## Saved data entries
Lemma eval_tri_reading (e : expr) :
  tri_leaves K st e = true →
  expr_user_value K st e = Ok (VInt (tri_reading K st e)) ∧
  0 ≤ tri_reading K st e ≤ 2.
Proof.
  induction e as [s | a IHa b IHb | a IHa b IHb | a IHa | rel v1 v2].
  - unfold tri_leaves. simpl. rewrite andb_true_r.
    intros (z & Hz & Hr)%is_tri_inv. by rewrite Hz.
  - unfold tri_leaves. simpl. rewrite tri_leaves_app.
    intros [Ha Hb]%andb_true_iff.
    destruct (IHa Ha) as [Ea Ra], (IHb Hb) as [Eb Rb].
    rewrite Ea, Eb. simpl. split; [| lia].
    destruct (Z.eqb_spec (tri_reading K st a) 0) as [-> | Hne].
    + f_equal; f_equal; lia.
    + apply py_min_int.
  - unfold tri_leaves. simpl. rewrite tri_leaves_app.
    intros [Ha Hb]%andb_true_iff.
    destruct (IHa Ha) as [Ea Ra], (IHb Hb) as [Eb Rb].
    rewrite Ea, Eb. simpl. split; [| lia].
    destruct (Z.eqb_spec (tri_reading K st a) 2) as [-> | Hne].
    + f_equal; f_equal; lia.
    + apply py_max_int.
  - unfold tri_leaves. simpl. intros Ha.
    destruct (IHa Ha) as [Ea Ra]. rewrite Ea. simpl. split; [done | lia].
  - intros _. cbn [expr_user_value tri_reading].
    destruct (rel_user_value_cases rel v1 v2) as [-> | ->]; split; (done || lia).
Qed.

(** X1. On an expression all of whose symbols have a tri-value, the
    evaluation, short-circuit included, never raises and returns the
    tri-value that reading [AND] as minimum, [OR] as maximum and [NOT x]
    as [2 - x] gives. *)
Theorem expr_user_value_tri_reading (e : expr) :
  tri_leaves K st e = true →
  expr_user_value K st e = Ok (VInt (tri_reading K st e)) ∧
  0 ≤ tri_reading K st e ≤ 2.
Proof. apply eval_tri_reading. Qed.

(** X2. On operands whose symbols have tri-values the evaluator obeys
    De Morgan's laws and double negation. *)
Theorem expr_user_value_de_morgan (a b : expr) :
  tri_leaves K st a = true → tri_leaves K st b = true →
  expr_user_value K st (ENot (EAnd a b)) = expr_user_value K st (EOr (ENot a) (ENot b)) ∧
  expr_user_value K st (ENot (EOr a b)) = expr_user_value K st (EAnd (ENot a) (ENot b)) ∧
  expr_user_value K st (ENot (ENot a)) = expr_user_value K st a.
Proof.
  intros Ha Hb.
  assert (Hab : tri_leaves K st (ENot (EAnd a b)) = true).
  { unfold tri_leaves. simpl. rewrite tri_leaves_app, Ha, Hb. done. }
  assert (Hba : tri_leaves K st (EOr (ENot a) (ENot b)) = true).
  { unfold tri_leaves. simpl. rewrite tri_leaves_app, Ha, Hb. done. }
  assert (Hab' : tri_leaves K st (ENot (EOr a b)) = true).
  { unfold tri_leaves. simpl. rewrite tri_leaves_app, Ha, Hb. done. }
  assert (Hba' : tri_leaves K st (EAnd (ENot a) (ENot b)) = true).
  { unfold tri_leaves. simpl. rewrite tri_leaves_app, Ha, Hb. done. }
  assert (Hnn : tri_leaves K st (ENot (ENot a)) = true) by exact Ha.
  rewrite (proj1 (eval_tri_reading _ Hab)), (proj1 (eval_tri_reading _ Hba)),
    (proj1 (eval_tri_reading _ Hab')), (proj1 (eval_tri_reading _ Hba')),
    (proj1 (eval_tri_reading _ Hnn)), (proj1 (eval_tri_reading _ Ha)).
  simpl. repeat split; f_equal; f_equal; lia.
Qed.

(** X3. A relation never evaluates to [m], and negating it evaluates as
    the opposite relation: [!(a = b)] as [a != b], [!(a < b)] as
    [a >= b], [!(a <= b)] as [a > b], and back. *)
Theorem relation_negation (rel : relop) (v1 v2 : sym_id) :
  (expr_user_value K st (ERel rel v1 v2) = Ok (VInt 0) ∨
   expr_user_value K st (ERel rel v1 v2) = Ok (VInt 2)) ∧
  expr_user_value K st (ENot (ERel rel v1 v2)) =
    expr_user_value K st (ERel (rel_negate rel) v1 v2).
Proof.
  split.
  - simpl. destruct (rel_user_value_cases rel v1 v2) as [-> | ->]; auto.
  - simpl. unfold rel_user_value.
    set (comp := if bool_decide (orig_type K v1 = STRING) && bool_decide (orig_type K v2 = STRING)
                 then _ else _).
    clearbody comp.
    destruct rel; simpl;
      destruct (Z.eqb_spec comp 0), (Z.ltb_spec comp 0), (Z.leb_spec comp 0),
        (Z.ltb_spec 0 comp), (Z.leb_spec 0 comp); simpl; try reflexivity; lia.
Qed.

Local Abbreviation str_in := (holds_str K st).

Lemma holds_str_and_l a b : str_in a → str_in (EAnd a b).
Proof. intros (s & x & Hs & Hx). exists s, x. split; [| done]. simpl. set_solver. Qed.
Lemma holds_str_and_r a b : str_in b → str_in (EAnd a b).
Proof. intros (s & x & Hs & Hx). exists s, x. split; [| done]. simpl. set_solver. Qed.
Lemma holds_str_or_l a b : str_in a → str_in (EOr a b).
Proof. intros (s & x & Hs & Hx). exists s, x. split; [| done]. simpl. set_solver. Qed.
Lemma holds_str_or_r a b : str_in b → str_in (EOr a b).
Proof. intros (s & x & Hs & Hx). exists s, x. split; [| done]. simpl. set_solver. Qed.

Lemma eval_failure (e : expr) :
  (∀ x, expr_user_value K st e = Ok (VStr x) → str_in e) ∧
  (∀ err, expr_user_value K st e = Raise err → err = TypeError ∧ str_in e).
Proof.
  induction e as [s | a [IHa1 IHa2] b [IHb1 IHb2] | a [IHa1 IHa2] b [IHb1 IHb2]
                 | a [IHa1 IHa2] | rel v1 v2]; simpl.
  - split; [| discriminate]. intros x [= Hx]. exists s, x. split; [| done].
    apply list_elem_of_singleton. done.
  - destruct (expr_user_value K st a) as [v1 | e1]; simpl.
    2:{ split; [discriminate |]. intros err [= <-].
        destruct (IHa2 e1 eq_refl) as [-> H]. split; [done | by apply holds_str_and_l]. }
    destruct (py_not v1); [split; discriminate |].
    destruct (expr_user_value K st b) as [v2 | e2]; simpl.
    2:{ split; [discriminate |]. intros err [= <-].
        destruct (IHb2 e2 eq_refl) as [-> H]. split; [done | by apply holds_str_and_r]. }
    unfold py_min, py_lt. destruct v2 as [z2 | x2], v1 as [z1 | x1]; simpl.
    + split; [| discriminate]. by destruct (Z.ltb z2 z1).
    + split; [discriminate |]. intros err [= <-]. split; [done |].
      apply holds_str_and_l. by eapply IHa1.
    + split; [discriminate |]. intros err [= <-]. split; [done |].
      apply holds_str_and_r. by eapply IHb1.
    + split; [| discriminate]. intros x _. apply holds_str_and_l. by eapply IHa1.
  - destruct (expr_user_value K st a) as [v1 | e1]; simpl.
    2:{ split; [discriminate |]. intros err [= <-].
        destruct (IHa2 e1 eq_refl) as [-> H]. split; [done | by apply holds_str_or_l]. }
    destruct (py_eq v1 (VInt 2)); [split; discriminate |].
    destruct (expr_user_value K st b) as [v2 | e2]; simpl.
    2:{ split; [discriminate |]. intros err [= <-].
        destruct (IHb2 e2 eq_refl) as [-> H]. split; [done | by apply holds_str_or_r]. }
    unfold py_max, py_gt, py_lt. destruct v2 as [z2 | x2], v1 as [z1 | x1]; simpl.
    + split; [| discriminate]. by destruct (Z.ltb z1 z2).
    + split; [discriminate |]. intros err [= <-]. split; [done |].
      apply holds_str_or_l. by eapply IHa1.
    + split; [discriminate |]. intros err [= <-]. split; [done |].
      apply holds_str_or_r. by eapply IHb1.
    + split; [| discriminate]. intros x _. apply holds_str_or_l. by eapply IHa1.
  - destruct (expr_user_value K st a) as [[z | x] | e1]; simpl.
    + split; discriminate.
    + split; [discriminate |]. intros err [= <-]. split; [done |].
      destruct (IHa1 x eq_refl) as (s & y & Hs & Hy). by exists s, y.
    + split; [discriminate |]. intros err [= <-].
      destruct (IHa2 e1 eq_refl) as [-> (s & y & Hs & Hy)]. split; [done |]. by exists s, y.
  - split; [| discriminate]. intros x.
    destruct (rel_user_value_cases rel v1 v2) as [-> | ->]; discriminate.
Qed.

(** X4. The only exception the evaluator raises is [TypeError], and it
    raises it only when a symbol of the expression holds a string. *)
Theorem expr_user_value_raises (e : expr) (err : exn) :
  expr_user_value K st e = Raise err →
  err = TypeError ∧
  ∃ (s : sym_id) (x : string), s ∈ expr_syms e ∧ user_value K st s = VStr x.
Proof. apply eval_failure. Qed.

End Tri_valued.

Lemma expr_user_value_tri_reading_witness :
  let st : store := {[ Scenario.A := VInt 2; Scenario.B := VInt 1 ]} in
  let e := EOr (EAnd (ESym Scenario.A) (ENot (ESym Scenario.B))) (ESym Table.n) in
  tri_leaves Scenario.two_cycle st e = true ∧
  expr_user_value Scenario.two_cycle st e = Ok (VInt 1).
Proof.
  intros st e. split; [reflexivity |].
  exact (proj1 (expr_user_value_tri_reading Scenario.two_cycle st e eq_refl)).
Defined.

## Problem to work on
Report how many lines of the entries hold the string "never". Provide the number alone.

## Written reply
2